== Segment start ==
(** How a pass over the top [c] of the stack ends: an error, [c] resolved, or
    its missing parents pushed. *)
Lemma graph_step m trust target g parsed gens res rank c stack :
  graph_inv m trust target g parsed gens res -> ranked m rank ->
  (exists e g', fault m e /\ ws_objects g' = m
     /\ (trust = true -> graph_good ex m (ws_graph g') (dom (ws_graph g')))
     /\ forall f, graph_loop (S f) trust target (c :: stack) parsed gens res g = (Err e, g'))
  \/ (exists parsed' gens' res' g', graph_inv m trust target g' parsed' gens' res'
     /\ gens ⊆ gens' /\ is_Some (gens' !! c)
     /\ (forall id, id <> c -> gens' !! id = gens !! id)
     /\ forall f, graph_loop (S f) trust target (c :: stack) parsed gens res g
                  = graph_loop f trust target stack parsed' gens' res' g')
  \/ (exists parsed' g' t ps, graph_inv m trust target g' parsed' gens res
     /\ gens !! c = None /\ commit_at m c = Some (t, ps)
     /\ filter (fun p => gens !! p = None) ps <> []
     /\ forall f, graph_loop (S f) trust target (c :: stack) parsed gens res g
                  = graph_loop f trust target
                      (rev (filter (fun p => gens !! p = None) ps) ++ c :: stack)
                      parsed' gens res g').
Proof.
  intros Hinv Hr. cbn [graph_loop].
  destruct (gens !! c) as [n |] eqn:Hgc.
  { right; left. exists parsed, gens, res, g. rewrite Hgc. done. }
  destruct (read_stored trust c g) as (r & g1 & Hread & Hs1 & Hr1).
  pose proof (graph_inv_same _ _ _ _ _ _ _ _ Hs1 Hinv) as Hinv1.
  unfold se_bind. rewrite Hread.
  destruct r as [[record |] | e].
  - right; left. destruct trust; [| done]. symmetry in Hr1.
    exists parsed, (<[c := generation record]> gens), res, g1.
    split; [| split; [by apply insert_subseteq | split; [by rewrite lookup_insert_eq |]]].
    2: { split; [by intros; rewrite lookup_insert_ne | done]. }
    destruct Hs1 as (_ & Hg1 & _). destruct Hinv1 as [? ? Hgens ? ?]. split; try done.
    cbn [settled] in *. intros id n. destruct (decide (id = c)) as [-> | Hne].
    + rewrite lookup_insert_eq. intros [= <-]. rewrite Hg1. split; [by eapply elem_of_dom_2 |].
      unfold gen_of. by rewrite Hr1.
    + rewrite lookup_insert_ne by done. apply Hgens.
  - assert (c ∉ settled trust (ws_graph g1) gens) as Hnew.
    { destruct Hs1 as (_ & -> & _). destruct trust; cbn [settled];
        by apply not_elem_of_dom. }
    destruct (read_parsed parsed c g1) as (r2 & g2 & Hparse & Hs2 & Hr2).
    { rewrite (inv_objects _ _ _ _ _ _ _ Hinv1). apply Hinv1. }
    rewrite (inv_objects _ _ _ _ _ _ _ Hinv1) in Hr2.
    pose proof (graph_inv_same _ _ _ _ _ _ _ _ Hs2 Hinv1) as Hinv2.
    rewrite Hparse. destruct r2 as [[[t ps] parsed'] | e].
    2: { left. exists e, g2. split; [done | split; [apply Hinv2 | split; [| done]]].
         intros ->. apply (inv_good _ _ _ _ _ _ _ Hinv2). }
    destruct Hr2 as [Hc Hparsed'].
    assert (graph_inv m trust target g2 parsed' gens res) as Hinv3 by (destruct Hinv2; by split).
    destruct Hs2 as (_ & Hg2 & _). rewrite <- Hg2 in Hnew.
    destruct (filter (fun p => gens !! p = None) ps) as [| x missing] eqn:Hf.
    + pose proof (filter_none_nil _ _ Hf) as Hps.
      destruct (w_store (ws_put_commit_graph c (mkCommitGraph (next_generation gens ps) t ps)) g2)
        as [rw g3] eqn:Hw.
      apply w_store_inv in Hw as (r0 & Hput & ->).
      apply ws_put_commit_graph_spec in Hput as (Ho3 & _ & Hg3).
      destruct r0 as [[] | e]; cbn [map_err].
      * destruct Hg3 as [(rec' & Hg3 & Hfit) | (_ & e & [=])]. rewrite Hfit in Hg3
          by (eapply record_fits; [done | done | apply wrap32_range]). right; left.
        exists parsed', (<[c := next_generation gens ps]> gens), (if decide (c = target) then
          Some (mkCommitGraph (next_generation gens ps) t ps) else res), g3.
        split; [by eapply graph_inv_write |].
        split; [by apply insert_subseteq | split; [by rewrite lookup_insert_eq |]].
        split; [by intros; rewrite lookup_insert_ne | done].
      * left. exists (WStore e), g3. split; [done | split; [by rewrite Ho3; apply Hinv3 | split; [| done]]].
        intros ->. eapply (good_after_write m target g2); try done.
        { by apply not_elem_of_dom. }
        destruct Hg3 as [(rec' & Hg3 & Hfit) | [Hg3 _]]; [left | by right]. rewrite Hg3, Hfit; [done |].
        eapply record_fits; [done | done | apply wrap32_range].
    + right; right. exists parsed', g2, t, ps. rewrite Hf. done.
  - left. exists e, g1. rewrite (inv_objects _ _ _ _ _ _ _ Hinv) in Hr1.
    split; [done | split; [apply Hinv1 | split; [| done]]].
    intros ->. apply (inv_good _ _ _ _ _ _ _ Hinv1).
Qed.

(** ** The bound on passes *)

Lemma visit_cost_mono m (paid paid' : gset Oid) id :
  paid ⊆ paid' -> visit_cost m paid' id <= visit_cost m paid id.
Proof.
  intros Hsub. unfold visit_cost. repeat case_decide; try lia. set_solver.
Qed.

Lemma cost_mono m (paid paid' : gset Oid) : paid ⊆ paid' -> cost m paid' <= cost m paid.
Proof. intros Hsub. apply sum_list_mono. intros id. by apply visit_cost_mono. Qed.

Lemma cost_drop m (paid paid' : gset Oid) c t ps :
  paid ⊆ paid' -> c ∉ paid -> c ∈ paid' -> commit_at m c = Some (t, ps) ->
  cost m paid' + (2 + length ps) <= cost m paid.
Proof.
  intros Hsub Hn Hs Hc. apply (sum_list_drop _ _ _ c).
  - unfold commit_at in Hc. destruct (m !! c) as [kb |] eqn:E; [| done].
    apply list_elem_of_fmap. exists (c, kb). split; [done |]. by apply elem_of_map_to_list.
  - intros id. by apply visit_cost_mono.
  - unfold visit_cost. by rewrite decide_True, decide_False, Hc by done.
Qed.

(** ** Total correctness of the traversal

    Running the stack's top to its end: within the bound, the loop either
    fails or pops it with the commits and everything they needed resolved.
    [blocked] are the commits below, waiting for their parents: they are of
    higher rank and their passes are paid for. *)

Definition visited (m : Objects) (rank : Oid -> nat) (trust : bool) (target : Oid)
    (blocked : gset Oid) (r k : nat) (top rest : list Oid)
    (parsed : gmap Oid (Oid * list Oid)) (gens : gmap Oid Z) (res : option Rec) (g : G) : Prop :=
  (exists e g', fault m e /\ ws_objects g' = m
     /\ (trust = true -> graph_good ex m (ws_graph g') (dom (ws_graph g')))
     /\ k <= cost m (dom gens ∪ blocked) + length top
     /\ forall f, graph_loop (k + f) trust target (top ++ rest) parsed gens res g = (Err e, g'))
  \/ (exists parsed' gens' res' g', graph_inv m trust target g' parsed' gens' res'
     /\ gens ⊆ gens' /\ (forall c, c ∈ top -> c ∈ dom gens')
     /\ (forall id, id ∈ dom gens' -> id ∈ dom gens \/ rank id <= r)
     /\ k + cost m (dom gens' ∪ blocked) <= cost m (dom gens ∪ blocked) + length top
     /\ forall f, graph_loop (k + f) trust target (top ++ rest) parsed gens res g
                  = graph_loop f trust target rest parsed' gens' res' g').

Lemma visit_list m rank trust target blocked r :
  (forall c rest parsed gens res g, rank c <= r -> graph_inv m trust target g parsed gens res ->
     exists k, visited m rank trust target blocked r k [c] rest parsed gens res g) ->
  forall top rest parsed gens res g, (forall c, c ∈ top -> rank c <= r) ->
    graph_inv m trust target g parsed gens res ->
    exists k, visited m rank trust target blocked r k top rest parsed gens res g.
Proof.
  intros Hone top. induction top as [| c top IH]; intros rest parsed gens res g Hrank Hinv.
  { exists 0. right. exists parsed, gens, res, g. split; [done | split; [done |]].
    split; [by intros c ?%not_elem_of_nil |]. split; [by left |]. split; [cbn; lia | done]. }
  destruct (Hone c (top ++ rest) parsed gens res g) as (k1 & [Herr | Hok]);
    [apply Hrank; by left | done | |].
  - destruct Herr as (e & g' & ? & ? & ? & Hk & Hrun). exists k1. left. exists e, g'.
    split_and!; try done. cbn in *. lia.
  - destruct Hok as (parsed1 & gens1 & res1 & g1 & Hinv1 & Hsub1 & Hc1 & Hnew1 & Hk1 & Hrun1).
    destruct (IH rest parsed1 gens1 res1 g1) as (k2 & [Herr | Hok]);
      [intros d Hd; apply Hrank; by right | done | |].
    + destruct Herr as (e & g' & ? & ? & ? & Hk & Hrun). exists (k1 + k2). left. exists e, g'.
      split_and!; try done; [cbn in *; lia |]. intros f. rewrite <- Nat.add_assoc.
      cbn [app]. change (c :: top ++ rest) with ([c] ++ top ++ rest). by rewrite Hrun1.
    + destruct Hok as (parsed2 & gens2 & res2 & g2 & Hinv2 & Hsub2 & Hc2 & Hnew2 & Hk2 & Hrun2).
      exists (k1 + k2). right. exists parsed2, gens2, res2, g2.
      split; [done | split; [by etrans |]]. split; [| split; [| split; [cbn in *; lia |]]].
      * intros d [-> | Hd]%elem_of_cons; [| by apply Hc2].
        apply (subseteq_dom _ _ Hsub2). apply Hc1. by left.
      * intros id [Hid | ?]%Hnew2; [| by right]. by apply Hnew1.
      * intros f. rewrite <- Nat.add_assoc.
        cbn [app]. change (c :: top ++ rest) with ([c] ++ top ++ rest). by rewrite Hrun1.
Qed.

(** With its parents resolved, the next pass over a commit is its last. *)
Lemma visit_ready m rank trust target blocked r c t ps rest parsed gens res g :
  ranked m rank -> graph_inv m trust target g parsed gens res ->
  commit_at m c = Some (t, ps) -> (forall p, p ∈ ps -> p ∈ dom gens) -> rank c <= r ->
  visited m rank trust target blocked r 1 [c] rest parsed gens res g.
Proof.
  intros Hr Hinv Hc Hps Hrc.
  destruct (graph_step m trust target g parsed gens res rank c rest Hinv Hr)
    as [(e & g' & ? & ? & ? & Hrun) | [Hdone | (? & ? & t' & ps' & _ & _ & Hc' & Hne & _)]].
  - left. exists e, g'. split_and!; try done. cbn. lia.
  - right. destruct Hdone as (parsed' & gens' & res' & g' & Hinv' & Hsub & Hs & Hne & Hrun).
    exists parsed', gens', res', g'. split; [done | split; [done |]].
    split; [by intros d ->%list_elem_of_singleton; apply elem_of_dom |].
    split; [| split; [| done]].
    + intros id Hid. destruct (decide (id = c)) as [-> |]; [by right | left].
      apply elem_of_dom. apply elem_of_dom in Hid. by rewrite <- Hne.
    + pose proof (subseteq_dom _ _ Hsub).
      pose proof (cost_mono m (dom gens ∪ blocked) (dom gens' ∪ blocked) ltac:(set_solver)). cbn. lia.
  - exfalso. rewrite Hc in Hc'. injection Hc' as <- <-. apply Hne.
    destruct (filter _ ps) as [| p l] eqn:Hf; [done |]. exfalso.
    assert (p ∈ filter (fun p => gens !! p = None) ps) as Hp by (rewrite Hf; by left).
    apply list_elem_of_filter in Hp as [Hn Hp]. apply Hps, elem_of_dom in Hp as [? Hp]. congruence.
Qed.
== Segment end ==
● **Your task**:
Please show every line above that includes the word "visited".

● **Task answer**:
Definition visited (m : Objects) (rank : Oid -> nat) (trust : bool) (target : Oid)
     exists k, visited m rank trust target blocked r k [c] rest parsed gens res g) ->
    exists k, visited m rank trust target blocked r k top rest parsed gens res g.
  visited m rank trust target blocked r 1 [c] rest parsed gens res g.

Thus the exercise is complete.